Body parts have to move to develop propulsive forces. A crawl stroke recovery over the water to almost full extension would incur and develop fewer resistances than one that knifed into the water alongside the head and reached forward under water to full extension. Once the arm is in the water, and waiting for the appropriate time to reposition and produce propulsive forces, it should have the characteristics of a non-propulsive body part, that is, extended, rigid, linear, and horizontal. The arm would also have to be at a depth that would allow water to flow over it to minimize the wave drag it creates.
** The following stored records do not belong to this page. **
(** X16.  Adding a project and then deleting the id it was given brings
    the four tables and the upload directory back to what they were,
    provided the two names drawn were fresh, [os.remove] works and the
    encoder leaves no half-written file. *)
Theorem add_then_delete_restores env env' req w :
  method req = POST ->
  PyStr.truthy (PyStr.strip (form_get req "name")) = true ->
  PyStr.truthy (PyStr.strip (form_get req "description")) = true ->
  fresh_draws env (call_admin_projects req) w ->
  remove_ok env = true -> remove_ok env' = true ->
  encode_result env <> WriteFailed true ->
  let w1 := snd (admin_projects env req w) in
  exists row,
    projects (db w1) = projects (db w) ++ [row] /\
    let w2 := snd (delete_project env' (project_id row) w1) in
    projects (db w2) = projects (db w) /\ clients (db w2) = clients (db w) /\
    contacts (db w2) = contacts (db w) /\
    subscriptions (db w2) = subscriptions (db w) /\
    uploads w2 = uploads w.
Proof.
  intros Hpost Hname Hdesc Hfresh Hrm Hrm' Hclean. cbv zeta.
  destruct (admin_projects_post env req w Hpost)
    as (f & ws & Hstore & _ & _ & Hrun).
  rewrite Hname, Hdesc in Hrun. cbn [andb] in Hrun. cbv zeta in Hrun.
  rewrite Hrun. cbn [snd].
  pose proof (store_image_uploads _ _ _ _ _ Hstore Hfresh Hrm Hclean) as Hfiles.
  destruct (next_id_above (projects_seq (db w)) (map project_id (projects (db w))))
    as [_ Hids].
  set (new := next_id (projects_seq (db w)) (map project_id (projects (db w)))) in *.
  set (d1 := insert_project (PyStr.strip (form_get req "name"))
               (PyStr.strip (form_get req "description")) f (db w)) in *.
  assert (Hold : forall r, In r (projects (db w)) -> (project_id r =? new) = false).
  { intros r Hr. apply Z.eqb_neq. specialize (Hids _ (in_map project_id _ _ Hr)). lia. }
  exists {| project_id := new;
            project_name := PyStr.strip (form_get req "name");
            project_description := PyStr.strip (form_get req "description");
            project_image_filename := f |}.
  split; [reflexivity|]. cbn [project_id db].
  assert (Hsel : select_project new d1
                 = Some {| project_id := new;
                           project_name := PyStr.strip (form_get req "name");
                           project_description := PyStr.strip (form_get req "description");
                           project_image_filename := f |}).
  { unfold select_project, d1, insert_project. cbn [projects]. fold new.
    apply find_snoc_new; [exact Hold | apply Z.eqb_refl]. }
  assert (Hrows : projects (delete_project_row new d1) = projects (db w)).
  { unfold delete_project_row, d1, insert_project. cbn [projects]. fold new.
    apply filter_snoc_new; [|cbn; by rewrite Z.eqb_refl].
    intros r Hr. by rewrite (Hold r Hr). }
  rewrite delete_project_run. cbn [db]. rewrite Hsel.
  cbn [snd db uploads project_image_filename].
  split; [exact Hrows|]. repeat (split; [reflexivity|]).
  match goal with
  | |- uploads (snd (remove_image env' ?i ?x)) = _ =>
      destruct (remove_image_spec env' i x) as (w2 & Hrun2 & _ & _ & Hcase)
  end.
  rewrite Hrun2. cbn [snd].
  destruct f as [fn|].
  - destruct Hfiles as (Hws & Htruthy & Hnone).
    rewrite Htruthy in Hcase. cbn [uploads] in Hcase.
    rewrite Hws, lookup_insert_eq, Hrm' in Hcase.
    destruct Hcase as [-> _]. rewrite delete_insert_eq. by apply delete_id.
  - subst w2. exact Hfiles.
Qed.

Lemma add_then_delete_restores_witness :
  let req := {| method := POST;
                form := [("name", "Tower"); ("description", "Glass")]%string;
                files := [("image"%string, picture "tower.gif" 640 480)] |} in
  exists row,
    projects (db (snd (admin_projects calm_env req stocked_world)))
    = projects (db stocked_world) ++ [row] /\
    uploads (snd (delete_project calm_env (project_id row)
                    (snd (admin_projects calm_env req stocked_world))))
    = uploads stocked_world.
Proof.
  intros req.
  assert (Hfresh : fresh_draws calm_env (call_admin_projects req) stocked_world)
    by (cbn; repeat split; vm_compute; congruence).
  destruct (add_then_delete_restores calm_env calm_env req stocked_world
              eq_refl eq_refl eq_refl Hfresh eq_refl eq_refl ltac:(discriminate))
    as (row & Hrows & _ & _ & _ & _ & Hfiles).
  exists row. split; [exact Hrows | exact Hfiles].
Defined.

(** ** The dashboard *)





(** ** More on the schema *)

Lemma has_table_app_false (name : string) (cat more : Schema.Catalog) :
  Schema.has_table name (cat ++ more) = false -> Schema.has_table name cat = false.
Proof. rewrite has_table_app. by intros [? _]%orb_false_elim. Qed.

Lemma executescript_appends (ts : list Schema.Table) (cat : Schema.Catalog) :
  exists more,
    snd (Schema.executescript (map (Schema.CREATE_TABLE true) ts) cat) = cat ++ more /\
    sublist more ts /\
    forall t, In t more -> Schema.has_table (Schema.table_name t) cat = false.
Proof.
  revert cat. induction ts as [|t ts IH]; intros cat.
  - exists []. cbn. rewrite app_nil_r. repeat split; [constructor|intros ? []].
  - cbn [map Schema.executescript Schema.execute].
    destruct (Schema.has_table (Schema.table_name t) cat) eqn:Hhas.
    + destruct (IH cat) as (more & Hrun & Hsub & Hnew).
      exists more. repeat split; auto using sublist_cons.
    + destruct (IH (cat ++ [t])) as (more & Hrun & Hsub & Hnew).
      exists (t :: more). rewrite Hrun, <- app_assoc. repeat split.
      * by apply sublist_skip.
      * intros t' [<-|Hin]; [exact Hhas|].
        eapply has_table_app_false. by apply Hnew.
Qed.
Any unnecessary movements of the body in the vertical plane will cause waves to occur as the movements displace large and weighty volumes of water. The energy for the water movements comes from the body and is energy lost from propulsive potential. There are actions in crawl stroke, such as lifting the head to breathe and then snapping it back down underwater, that are wave-forming movements. Any sideways or vertical movements of the hips will also increase wave production as more water is diverted in unnecessary and unproductive directions.
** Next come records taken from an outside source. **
Lemma X8_bid_antitone_in_deadline_witness :
  let self := Sample.vehicle "A" 10 in
  let net : gmap string pyval := {[ "current_time" := PNum 0 ]} in
  match VehicleAgent.compute_bid self
          (<["due_by" := PNum 50]> (Sample.task "T1" 3)) net,
        VehicleAgent.compute_bid self
          (<["due_by" := PNum 200]> (Sample.task "T1" 3)) net with
  | Some b1, Some b2 =>
      ((b2 <= b1)%Q
       ∧ ∀ b0, VehicleAgent.compute_bid self
                 (delete "due_by" (Sample.task "T1" 3)) net = Some b0 →
               (b0 <= b2)%Q)
      ∧ (b1 == 300)%Q ∧ (b2 == 150)%Q
  | _, _ => False
  end.
Proof.
  intros self net.
  assert (0 <= VehicleAgent.load self)%Q as Hl by (by vm_compute).
  assert (50 <= 200)%Q as Hd by (by vm_compute).
  destruct (VehicleAgent.compute_bid self
              (<["due_by" := PNum 50]> (Sample.task "T1" 3)) net)
    as [b1|] eqn:E1; [|vm_compute in E1; discriminate E1].
  destruct (VehicleAgent.compute_bid self
              (<["due_by" := PNum 200]> (Sample.task "T1" 3)) net)
    as [b2|] eqn:E2; [|vm_compute in E2; discriminate E2].
  split.
  - exact (X8_bid_antitone_in_deadline self (Sample.task "T1" 3) net 50 200
             b1 b2 Hl Hd E1 E2).
  - vm_compute in E1, E2. injection E1 as <-. injection E2 as <-.
    split; reflexivity.
Defined.


(** ** The next unvisited ring member *)

Lemma scan_ring_find (ring path : list string) (idx : nat)
    (offsets : list nat) (elems : list string) :
  Forall2 (λ offset e, ring !! ((idx + offset) mod length ring) = Some e)
          offsets elems →
  MeshSimulator.scan_ring ring idx path offsets
  = find (λ agent, negb (bool_decide (agent ∈ path))) elems.
Proof.
  induction 1 as [|offset e offsets elems He _ IH]; simpl; [done|].
  rewrite He. by destruct (negb _).
Qed.

Lemma ring_rotation (pre suf : list string) (current : string) :
  let ring := pre ++ current :: suf in
  Forall2 (λ offset e,
             ring !! ((length pre + offset) mod length ring) = Some e)
          (seq 1 (length ring)) (suf ++ pre ++ [current]).
Proof.
  intros ring.
  assert (length ring = length pre + S (length suf)) as Hn
    by (unfold ring; rewrite length_app; simpl; lia).
  apply Forall2_same_length_lookup_2.
  { rewrite length_seq, !length_app. simpl. lia. }
  intros i offset e Ho He. apply lookup_seq in Ho as [-> Hi].
  destruct (decide (i < length suf)) as [Hlt | Hge].
  - rewrite lookup_app_l in He by done.
    rewrite Nat.mod_small by lia. unfold ring.
    rewrite lookup_app_r by lia.
    replace (length pre + (1 + i) - length pre) with (S i) by lia. done.
  - rewrite lookup_app_r in He by lia.
    replace ((length pre + (1 + i)) mod length ring) with (i - length suf).
    + unfold ring.
      destruct (decide (i - length suf < length pre)) as [Hp | Hp].
      * rewrite lookup_app_l in He by done. by rewrite lookup_app_l.
      * rewrite lookup_app_r in He by lia. rewrite lookup_app_r by lia.
        destruct (i - length suf - length pre) eqn:Ei; [done|].
        simpl in He. by rewrite lookup_nil in He.
    + apply (Nat.mod_unique _ _ 1); lia.
Qed.

Lemma find_unvisited_none (path l : list string) :
  find (λ agent, negb (bool_decide (agent ∈ path))) l = None
  ↔ ∀ r, r ∈ l → r ∈ path.
Proof.
  split.
  - intros H r Hr. apply list_elem_of_In in Hr.
    pose proof (find_none _ _ H r Hr) as Hf. simpl in Hf.
    apply negb_false_iff in Hf. by apply bool_decide_eq_true in Hf.
  - intros H. destruct (find _ l) as [r|] eqn:E; [|done].
    apply find_some in E as [Hr Hf]. apply list_elem_of_In in Hr.
    apply negb_true_iff in Hf.
    apply bool_decide_eq_false in Hf. destruct Hf. by apply H.
Qed.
The simplest indication of wave resistance when swimming on the surface is the size of the bow wave created by the swimmer's progression, although a bow wave is only one of the several waves formed. The relationship of the bow wave to the lane lines is a simple index. A technique change that reduces the bow wave size relative to the constant lane line size at a constant velocity is likely to be a good technique change.
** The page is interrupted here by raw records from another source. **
(** * apprenticeVr: the download processor and the archive extraction

    A shallow embedding of
    - [DownloadProcessor] (src/main/index.ts, third document: the rclone
      transfer driver: [updateItemStatus], [cancelDownload],
      [startDownload] with its data handler and its exit handling), and
    - [GameService.extractMetaArchive] (same file, second document: the 7z
      extraction with its wrong-password flag),
    together with the JavaScript library operations they call (string
    operations, the three regular expressions of the data handler, UTF-8
    encoding and MD5 as [crypto.createHash('md5')] computes it). *)

From Stdlib Require Import NArith List String Ascii Lia Bool.
From stdpp Require Import base decidable option list numbers countable gmap.
Import ListNotations.

Local Open Scope N_scope.

(** ** JavaScript strings

    A JavaScript string is a sequence of UTF-16 code units; [length],
    [substring], [split], [includes] and the regular expressions (none of
    them has the [u] flag) all work on code units. *)

Definition char16 : Type := N.
Definition jsstring : Type := list char16.

(** A literal written in ASCII. *)
Definition js (s : string) : jsstring :=
  map N_of_ascii (list_ascii_of_string s).

Definition LF : char16 := 10.
Definition CR : char16 := 13.

(** Truthiness of a string value that may be [undefined]: the empty string
    and [undefined] are falsy. *)
Definition truthy (o : option jsstring) : bool :=
  match o with
  | Some (_ :: _) => true
  | _ => false
  end.

(** [a || b] on optional strings. *)
Definition js_or (a b : option jsstring) : option jsstring :=
  if truthy a then a else b.

(** [s.startsWith(p)] at the head of [s]. *)
Fixpoint starts_with (p s : jsstring) : bool :=
  match p, s with
  | [], _ => true
  | _ :: _, [] => false
  | a :: p', b :: s' => (a =? b) && starts_with p' s'
  end.

(** [s.includes(p)]. *)
Fixpoint includes (p s : jsstring) : bool :=
  starts_with p s ||
  match s with
  | [] => false
  | _ :: s' => includes p s'
  end.

(** [s.substring(0, n)]. *)
Definition substring0 (n : nat) (s : jsstring) : jsstring := firstn n s.

(** [s.split('\n')]: every separator ends a piece, the last piece is what
    follows the last separator (possibly empty). *)
Fixpoint split_on_aux (sep : char16) (cur : jsstring) (s : jsstring)
  : list jsstring :=
  match s with
  | [] => [rev cur]
  | c :: s' =>
      if c =? sep then rev cur :: split_on_aux sep [] s'
      else split_on_aux sep (c :: cur) s'
  end.

Definition split_on (sep : char16) (s : jsstring) : list jsstring :=
  split_on_aux sep [] s.

(** [pieces.join('\n')]. *)
Fixpoint join_with (sep : char16) (pieces : list jsstring) : jsstring :=
  match pieces with
  | [] => []
  | [p] => p
  | p :: rest => p ++ sep :: join_with sep rest
  end.

(** [a.slice(-n)]: the last [n] elements. *)
Definition slice_last {A} (n : nat) (l : list A) : list A :=
  skipn (length l - n) l.

(** [a.slice(0, -1)]. *)
Definition slice_init {A} (l : list A) : list A := removelast l.

(** [s.split(/\r\n|\n|\r/)]: at a carriage return followed by a line feed
    the first alternative matches both. *)
Fixpoint split_lines_aux (cur : jsstring) (s : jsstring) : list jsstring :=
  match s with
  | [] => [rev cur]
  | c :: s' =>
      if c =? CR then
        match s' with
        | d :: s'' =>
            if d =? LF then rev cur :: split_lines_aux [] s''
            else rev cur :: split_lines_aux [] s'
        | [] => rev cur :: split_lines_aux [] s'
        end
      else if c =? LF then rev cur :: split_lines_aux [] s'
      else split_lines_aux (c :: cur) s'
  end.

Definition split_lines (s : jsstring) : list jsstring := split_lines_aux [] s.

Definition nonempty (s : jsstring) : bool :=
  match s with
  | [] => false
  | _ => true
  end.

(** ** Character classes of the regular expressions *)

(** [\d]. *)
Definition is_digit (c : char16) : bool := (48 <=? c) && (c <=? 57).

(** [\s]: the white space and line terminator code units of ECMAScript. *)
Definition is_space (c : char16) : bool :=
  ((9 <=? c) && (c <=? 13)) || (c =? 32) || (c =? 160) || (c =? 5760)
  || ((8192 <=? c) && (c <=? 8202)) || (c =? 8232) || (c =? 8233)
  || (c =? 8239) || (c =? 8287) || (c =? 12288) || (c =? 65279).

(** The longest prefix of [s] whose code units satisfy [p], and the rest. *)
Fixpoint span (p : char16 -> bool) (s : jsstring) : jsstring * jsstring :=
  match s with
  | [] => ([], [])
  | c :: s' =>
      if p c then let '(a, b) := span p s' in (c :: a, b) else ([], s)
  end.

(** The integer a string of decimal digits denotes. *)
Definition digits_value (ds : jsstring) : N :=
  fold_left (fun acc c => 10 * acc + (c - 48)) ds 0.

(** The JavaScript numbers the code computes from digits are non-negative
    integers or [Infinity]. They are kept in [N], [Infinity] as 2^1024, the
    first power of two beyond every finite double: order and equality of
    such numbers are then those of [N]. *)
Definition Infinity : N := 2 ^ 1024.

(** The double nearest to a non-negative integer: the integer itself up to
    53 bits; beyond, the leading 53 bits, rounded to nearest, ties to the
    even mantissa; [Infinity] from 2^1024 - 2^970 on. *)
Definition to_double (n : N) : N :=
  if N.size n <=? 53 then n
  else
    let shift := N.size n - 53 in
    let mantissa := N.shiftr n shift in
    let rest := n - N.shiftl mantissa shift in
    let half := N.shiftl 1 (shift - 1) in
    let rounded :=
      if (half <? rest) || ((rest =? half) && N.odd mantissa)
      then mantissa + 1 else mantissa in
    N.min (N.shiftl rounded shift) Infinity.

(** [parseInt(ds, 10)] on a string of decimal digits: the number value of
    the integer they denote. (Past twenty significant digits the language
    leaves the last bits to the engine; V8 rounds correctly, as here.) *)
Definition parseInt (ds : jsstring) : N := to_double (digits_value ds).

(** The decimal digits of a number, as [String(n)] prints an integer. *)
Definition digit_char (d : N) : char16 := 48 + d.

Fixpoint to_digits (fuel : nat) (n : N) (acc : jsstring) : jsstring :=
  match fuel with
  | O => acc
  | S fuel' =>
      let acc' := digit_char (n mod 10) :: acc in
      if n / 10 =? 0 then acc' else to_digits fuel' (n / 10) acc'
  end.

Definition String_of_N (n : N) : jsstring :=
  to_digits (S (N.to_nat (N.log2 n))) n [].

(** ** The three regular expressions of the data handler

    None of them has the [g] flag, so [test] and [match] look for the
    leftmost match from the start of the line and keep no state. *)

(** The rest of [s] after the prefix [p], when [s] starts with [p]. *)
Definition strip_prefix (p s : jsstring) : option jsstring :=
  if starts_with p s then Some (skipn (length p) s) else None.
The above explanation is for crawl stroke but, it also pertains to butterfly stroke and backstroke. It does not apply to breaststroke.

If a breaststroke recovery is made over the water, the vertical forces created by the arms, shoulders, and head crashing back into the water to set up for the next stroke causes a great production of energy-sapping waves. While many breaststrokers still persevere with the total or aspects of "wave-breaststroke", it is gradually being shown to be less efficient than flat, underwater breaststroke. The techniques of several women breaststrokers have been again oriented to being flat and underwater, and world-records have resulted. Male breaststrokers are lagging behind the women, although Kosuke Kitajima spends a good deal of his stroke in very good positions, his minor over-the-water recovery causes unnecessary wave resistance and disruption to good body and limb positions.

Wave reduction is an easy technical way to produce faster swimmers. Instead of being totally concerned with the most minor resistance in swimming, that of frictional resistance, wave resistance minimization is likely to yield better dividends. Ian Thorpe recounted that the Adidas body suit he selected over other body suits was primarily "about muscle compression: a suit so tight it stiffened the body so it would penetrate water like a dart . . Ian was never a hard-bodied athlete; . . " (Hunter, 2004, p. 164). It should be pointed out that this reasoning was sound but unfortunately, other aspects, such as increased frictional resistance, of the Adidas and other body suits more than offset this stiffening advantage.

Wave reduction is an overlooked factor in technique evaluation and instruction. The unfortunate marketing of full bodysuits has focused coaches on frictional resistance. Traditionally, most swimming coaches have been aware of the need to reduce form drag by minimizing frontal area through streamlining exercises and adjustments. Wave production has been of lesser concern when in fact, it should be the first concern because of its devastating effect on swimmer efficiency. However, technique changes usually do not only apply to one form of resistance. A reduction in wave drag is also likely to cause a reduction in form drag, and vice versa. The best approach for swimming coaching would appear to pay attention to both form and wave drag at the same time. In swimmers who improve technique by reducing both form and wave drags, if their velocity does not increase then their ability to sustain a velocity for an increased period should result. When energy expenditure is critical, and that is in all swimming races from 100 meters to beyond, wave reduction is of paramount importance.


Hunter, G. (2004). Ian Thorpe: The biography. Sydney, Australia: Pan MacMillan.